Material for this task:

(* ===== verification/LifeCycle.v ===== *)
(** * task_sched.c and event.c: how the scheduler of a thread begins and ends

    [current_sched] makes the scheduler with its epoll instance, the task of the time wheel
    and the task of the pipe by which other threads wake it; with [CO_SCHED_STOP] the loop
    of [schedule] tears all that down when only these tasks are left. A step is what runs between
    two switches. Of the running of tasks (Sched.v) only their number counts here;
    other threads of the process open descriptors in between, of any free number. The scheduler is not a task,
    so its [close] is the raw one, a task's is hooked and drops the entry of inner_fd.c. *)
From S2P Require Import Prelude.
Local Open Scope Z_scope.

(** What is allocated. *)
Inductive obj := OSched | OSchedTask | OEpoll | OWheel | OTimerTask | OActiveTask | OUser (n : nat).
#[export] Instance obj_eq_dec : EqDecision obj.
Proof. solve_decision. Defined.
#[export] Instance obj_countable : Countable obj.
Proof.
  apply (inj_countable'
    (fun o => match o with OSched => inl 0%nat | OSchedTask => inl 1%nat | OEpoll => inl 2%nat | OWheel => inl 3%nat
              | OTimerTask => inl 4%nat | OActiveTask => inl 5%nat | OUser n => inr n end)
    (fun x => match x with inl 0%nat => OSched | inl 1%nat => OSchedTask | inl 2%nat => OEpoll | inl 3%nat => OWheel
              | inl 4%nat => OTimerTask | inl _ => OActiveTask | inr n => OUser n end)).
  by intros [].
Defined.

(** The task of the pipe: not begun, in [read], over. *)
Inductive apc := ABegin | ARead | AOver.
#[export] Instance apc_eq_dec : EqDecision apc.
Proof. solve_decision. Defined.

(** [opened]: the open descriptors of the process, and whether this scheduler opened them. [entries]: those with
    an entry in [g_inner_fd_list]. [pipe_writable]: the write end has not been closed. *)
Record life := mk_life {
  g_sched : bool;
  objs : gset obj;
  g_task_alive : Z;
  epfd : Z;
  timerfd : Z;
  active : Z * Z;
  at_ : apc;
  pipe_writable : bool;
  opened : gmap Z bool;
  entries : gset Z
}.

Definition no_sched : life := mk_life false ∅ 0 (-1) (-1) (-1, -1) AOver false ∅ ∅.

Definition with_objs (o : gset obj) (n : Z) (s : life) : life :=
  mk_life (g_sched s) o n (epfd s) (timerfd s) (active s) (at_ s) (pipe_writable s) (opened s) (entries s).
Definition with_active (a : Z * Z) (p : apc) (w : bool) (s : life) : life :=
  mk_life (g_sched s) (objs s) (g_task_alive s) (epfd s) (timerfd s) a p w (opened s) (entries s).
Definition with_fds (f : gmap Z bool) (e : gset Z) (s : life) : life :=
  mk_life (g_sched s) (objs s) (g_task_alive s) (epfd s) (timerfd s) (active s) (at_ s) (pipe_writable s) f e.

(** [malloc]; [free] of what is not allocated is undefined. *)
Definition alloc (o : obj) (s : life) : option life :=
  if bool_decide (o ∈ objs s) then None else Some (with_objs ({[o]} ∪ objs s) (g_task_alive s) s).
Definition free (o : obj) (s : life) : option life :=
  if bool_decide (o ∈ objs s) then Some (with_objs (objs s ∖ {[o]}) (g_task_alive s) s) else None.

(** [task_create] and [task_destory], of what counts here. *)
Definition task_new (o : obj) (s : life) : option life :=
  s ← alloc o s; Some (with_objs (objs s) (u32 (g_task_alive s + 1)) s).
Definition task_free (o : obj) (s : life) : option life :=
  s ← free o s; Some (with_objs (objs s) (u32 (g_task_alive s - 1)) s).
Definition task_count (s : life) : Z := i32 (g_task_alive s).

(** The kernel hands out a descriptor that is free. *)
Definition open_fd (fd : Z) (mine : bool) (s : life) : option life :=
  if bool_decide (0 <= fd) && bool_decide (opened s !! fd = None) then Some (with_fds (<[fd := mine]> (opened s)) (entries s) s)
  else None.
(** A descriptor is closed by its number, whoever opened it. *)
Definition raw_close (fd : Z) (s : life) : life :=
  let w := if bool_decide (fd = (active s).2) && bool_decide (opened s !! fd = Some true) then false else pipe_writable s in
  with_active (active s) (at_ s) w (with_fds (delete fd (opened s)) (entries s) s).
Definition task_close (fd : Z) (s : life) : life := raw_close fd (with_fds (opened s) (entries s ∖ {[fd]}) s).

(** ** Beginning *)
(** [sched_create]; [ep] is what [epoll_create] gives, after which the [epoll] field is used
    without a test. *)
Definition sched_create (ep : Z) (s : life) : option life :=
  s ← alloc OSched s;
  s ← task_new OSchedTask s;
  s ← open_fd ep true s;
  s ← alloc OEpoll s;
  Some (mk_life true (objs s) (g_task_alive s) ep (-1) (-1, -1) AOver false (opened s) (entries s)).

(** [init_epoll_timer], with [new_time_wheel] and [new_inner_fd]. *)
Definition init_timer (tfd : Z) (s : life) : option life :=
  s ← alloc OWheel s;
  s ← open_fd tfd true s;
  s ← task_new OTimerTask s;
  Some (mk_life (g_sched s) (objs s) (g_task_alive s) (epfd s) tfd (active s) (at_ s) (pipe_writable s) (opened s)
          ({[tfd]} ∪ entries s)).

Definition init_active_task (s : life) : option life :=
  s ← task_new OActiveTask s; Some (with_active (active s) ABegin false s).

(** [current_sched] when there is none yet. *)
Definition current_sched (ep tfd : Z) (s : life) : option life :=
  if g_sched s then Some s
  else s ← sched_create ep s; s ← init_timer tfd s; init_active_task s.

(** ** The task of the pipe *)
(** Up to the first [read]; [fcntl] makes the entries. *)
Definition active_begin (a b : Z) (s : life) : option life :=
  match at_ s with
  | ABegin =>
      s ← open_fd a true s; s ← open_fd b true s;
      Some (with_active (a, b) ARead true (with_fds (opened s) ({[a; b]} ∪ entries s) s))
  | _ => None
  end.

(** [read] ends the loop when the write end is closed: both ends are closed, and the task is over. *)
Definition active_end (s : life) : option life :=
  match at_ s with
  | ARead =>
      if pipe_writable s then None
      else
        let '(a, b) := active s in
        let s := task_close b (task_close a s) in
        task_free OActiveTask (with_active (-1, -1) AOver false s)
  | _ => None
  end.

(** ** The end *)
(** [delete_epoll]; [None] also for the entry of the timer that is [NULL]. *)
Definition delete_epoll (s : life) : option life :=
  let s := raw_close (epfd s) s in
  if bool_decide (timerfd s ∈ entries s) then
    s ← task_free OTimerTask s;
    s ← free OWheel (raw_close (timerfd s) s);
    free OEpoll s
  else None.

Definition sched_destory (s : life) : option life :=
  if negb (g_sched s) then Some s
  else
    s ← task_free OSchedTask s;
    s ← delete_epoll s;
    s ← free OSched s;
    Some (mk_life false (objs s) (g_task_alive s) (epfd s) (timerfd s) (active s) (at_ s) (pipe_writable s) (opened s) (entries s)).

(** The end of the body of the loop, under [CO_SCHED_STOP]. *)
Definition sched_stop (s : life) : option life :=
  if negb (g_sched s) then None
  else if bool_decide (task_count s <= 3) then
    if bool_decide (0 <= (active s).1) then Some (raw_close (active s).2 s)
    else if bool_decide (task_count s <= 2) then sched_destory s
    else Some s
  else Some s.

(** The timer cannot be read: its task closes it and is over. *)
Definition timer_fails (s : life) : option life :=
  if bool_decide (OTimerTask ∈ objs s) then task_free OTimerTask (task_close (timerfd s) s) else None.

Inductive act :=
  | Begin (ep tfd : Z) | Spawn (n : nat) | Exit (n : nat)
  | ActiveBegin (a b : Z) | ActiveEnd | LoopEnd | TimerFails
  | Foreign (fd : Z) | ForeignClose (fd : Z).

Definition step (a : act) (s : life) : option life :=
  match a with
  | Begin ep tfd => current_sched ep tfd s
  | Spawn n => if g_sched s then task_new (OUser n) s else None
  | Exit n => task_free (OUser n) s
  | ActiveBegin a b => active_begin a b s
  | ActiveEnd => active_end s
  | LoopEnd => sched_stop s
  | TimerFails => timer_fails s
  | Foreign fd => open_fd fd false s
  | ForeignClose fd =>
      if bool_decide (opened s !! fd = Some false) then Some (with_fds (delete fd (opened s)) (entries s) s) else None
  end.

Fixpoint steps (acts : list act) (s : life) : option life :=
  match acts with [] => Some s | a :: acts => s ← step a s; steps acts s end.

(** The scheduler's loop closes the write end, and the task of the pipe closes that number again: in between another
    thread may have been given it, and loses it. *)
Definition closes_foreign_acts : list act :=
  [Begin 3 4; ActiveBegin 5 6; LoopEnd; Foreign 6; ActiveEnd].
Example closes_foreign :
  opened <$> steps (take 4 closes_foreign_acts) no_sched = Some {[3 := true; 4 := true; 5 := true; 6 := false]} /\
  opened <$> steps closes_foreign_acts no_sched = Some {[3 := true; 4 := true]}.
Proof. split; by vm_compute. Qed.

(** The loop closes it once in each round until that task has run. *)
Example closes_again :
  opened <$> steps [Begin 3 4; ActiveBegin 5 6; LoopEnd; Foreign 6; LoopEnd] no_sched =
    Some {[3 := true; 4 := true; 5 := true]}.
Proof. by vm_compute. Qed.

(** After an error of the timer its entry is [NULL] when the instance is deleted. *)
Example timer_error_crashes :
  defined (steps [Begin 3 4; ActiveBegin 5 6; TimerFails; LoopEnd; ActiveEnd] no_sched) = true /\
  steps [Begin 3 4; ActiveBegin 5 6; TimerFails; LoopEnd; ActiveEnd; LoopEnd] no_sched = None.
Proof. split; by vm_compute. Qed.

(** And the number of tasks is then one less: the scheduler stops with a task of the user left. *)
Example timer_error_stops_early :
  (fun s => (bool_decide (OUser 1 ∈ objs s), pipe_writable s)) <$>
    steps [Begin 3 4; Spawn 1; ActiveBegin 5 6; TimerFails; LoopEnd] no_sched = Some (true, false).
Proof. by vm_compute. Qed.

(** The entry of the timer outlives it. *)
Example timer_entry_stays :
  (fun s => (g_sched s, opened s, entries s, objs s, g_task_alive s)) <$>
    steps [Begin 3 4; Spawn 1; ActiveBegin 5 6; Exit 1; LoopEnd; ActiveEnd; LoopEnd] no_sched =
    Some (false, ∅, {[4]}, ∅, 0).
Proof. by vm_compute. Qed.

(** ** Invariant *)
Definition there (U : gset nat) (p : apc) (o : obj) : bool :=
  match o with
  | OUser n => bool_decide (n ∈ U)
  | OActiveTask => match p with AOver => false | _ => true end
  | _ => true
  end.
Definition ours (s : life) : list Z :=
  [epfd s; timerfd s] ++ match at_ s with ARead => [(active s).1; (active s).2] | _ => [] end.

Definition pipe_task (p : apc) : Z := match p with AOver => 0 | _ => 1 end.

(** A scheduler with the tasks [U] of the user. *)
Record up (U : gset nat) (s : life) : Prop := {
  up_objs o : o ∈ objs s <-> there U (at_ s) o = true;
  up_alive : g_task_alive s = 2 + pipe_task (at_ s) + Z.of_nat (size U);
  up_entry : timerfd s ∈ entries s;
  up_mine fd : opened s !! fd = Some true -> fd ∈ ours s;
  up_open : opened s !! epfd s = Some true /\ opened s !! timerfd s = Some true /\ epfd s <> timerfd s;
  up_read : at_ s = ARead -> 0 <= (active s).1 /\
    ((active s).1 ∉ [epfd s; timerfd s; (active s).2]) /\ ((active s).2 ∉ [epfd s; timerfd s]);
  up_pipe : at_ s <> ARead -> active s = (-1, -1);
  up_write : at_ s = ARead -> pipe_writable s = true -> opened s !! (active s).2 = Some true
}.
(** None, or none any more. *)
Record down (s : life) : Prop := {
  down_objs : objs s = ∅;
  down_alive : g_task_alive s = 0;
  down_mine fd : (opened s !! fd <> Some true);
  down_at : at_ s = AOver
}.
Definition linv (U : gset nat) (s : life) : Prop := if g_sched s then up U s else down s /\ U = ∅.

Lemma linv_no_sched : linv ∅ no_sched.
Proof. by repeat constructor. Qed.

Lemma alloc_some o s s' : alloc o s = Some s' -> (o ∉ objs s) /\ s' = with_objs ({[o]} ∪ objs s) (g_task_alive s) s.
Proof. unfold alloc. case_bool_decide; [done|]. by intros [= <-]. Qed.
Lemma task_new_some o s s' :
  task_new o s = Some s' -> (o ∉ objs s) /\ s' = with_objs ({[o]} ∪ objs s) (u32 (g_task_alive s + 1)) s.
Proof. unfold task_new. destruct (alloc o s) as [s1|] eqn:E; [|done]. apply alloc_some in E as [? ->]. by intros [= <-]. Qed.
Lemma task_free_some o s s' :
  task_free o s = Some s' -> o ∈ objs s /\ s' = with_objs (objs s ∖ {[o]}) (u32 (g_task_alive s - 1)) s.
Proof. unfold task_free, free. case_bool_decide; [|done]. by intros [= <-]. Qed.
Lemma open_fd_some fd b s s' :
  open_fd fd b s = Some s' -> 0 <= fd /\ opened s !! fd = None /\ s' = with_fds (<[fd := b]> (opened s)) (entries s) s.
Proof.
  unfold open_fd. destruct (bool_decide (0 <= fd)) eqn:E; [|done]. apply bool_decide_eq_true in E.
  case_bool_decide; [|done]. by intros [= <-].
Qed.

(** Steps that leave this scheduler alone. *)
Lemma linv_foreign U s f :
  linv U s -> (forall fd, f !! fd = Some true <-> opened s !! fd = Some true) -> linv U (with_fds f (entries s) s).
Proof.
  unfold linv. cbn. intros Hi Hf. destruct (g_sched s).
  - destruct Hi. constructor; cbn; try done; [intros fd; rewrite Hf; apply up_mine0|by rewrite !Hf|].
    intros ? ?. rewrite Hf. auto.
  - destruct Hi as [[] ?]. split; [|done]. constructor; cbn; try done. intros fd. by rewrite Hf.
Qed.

About this task:
After locating the line holding "Record down (s" above, output exactly that line and every line after it through the line holding "Lemma task_new_some o". Include nothing else.

Task solution:
Record down (s : life) : Prop := {
  down_objs : objs s = ∅;
  down_alive : g_task_alive s = 0;
  down_mine fd : (opened s !! fd <> Some true);
  down_at : at_ s = AOver
}.
Definition linv (U : gset nat) (s : life) : Prop := if g_sched s then up U s else down s /\ U = ∅.

Lemma linv_no_sched : linv ∅ no_sched.
Proof. by repeat constructor. Qed.

Lemma alloc_some o s s' : alloc o s = Some s' -> (o ∉ objs s) /\ s' = with_objs ({[o]} ∪ objs s) (g_task_alive s) s.
Proof. unfold alloc. case_bool_decide; [done|]. by intros [= <-]. Qed.
Lemma task_new_some o s s' :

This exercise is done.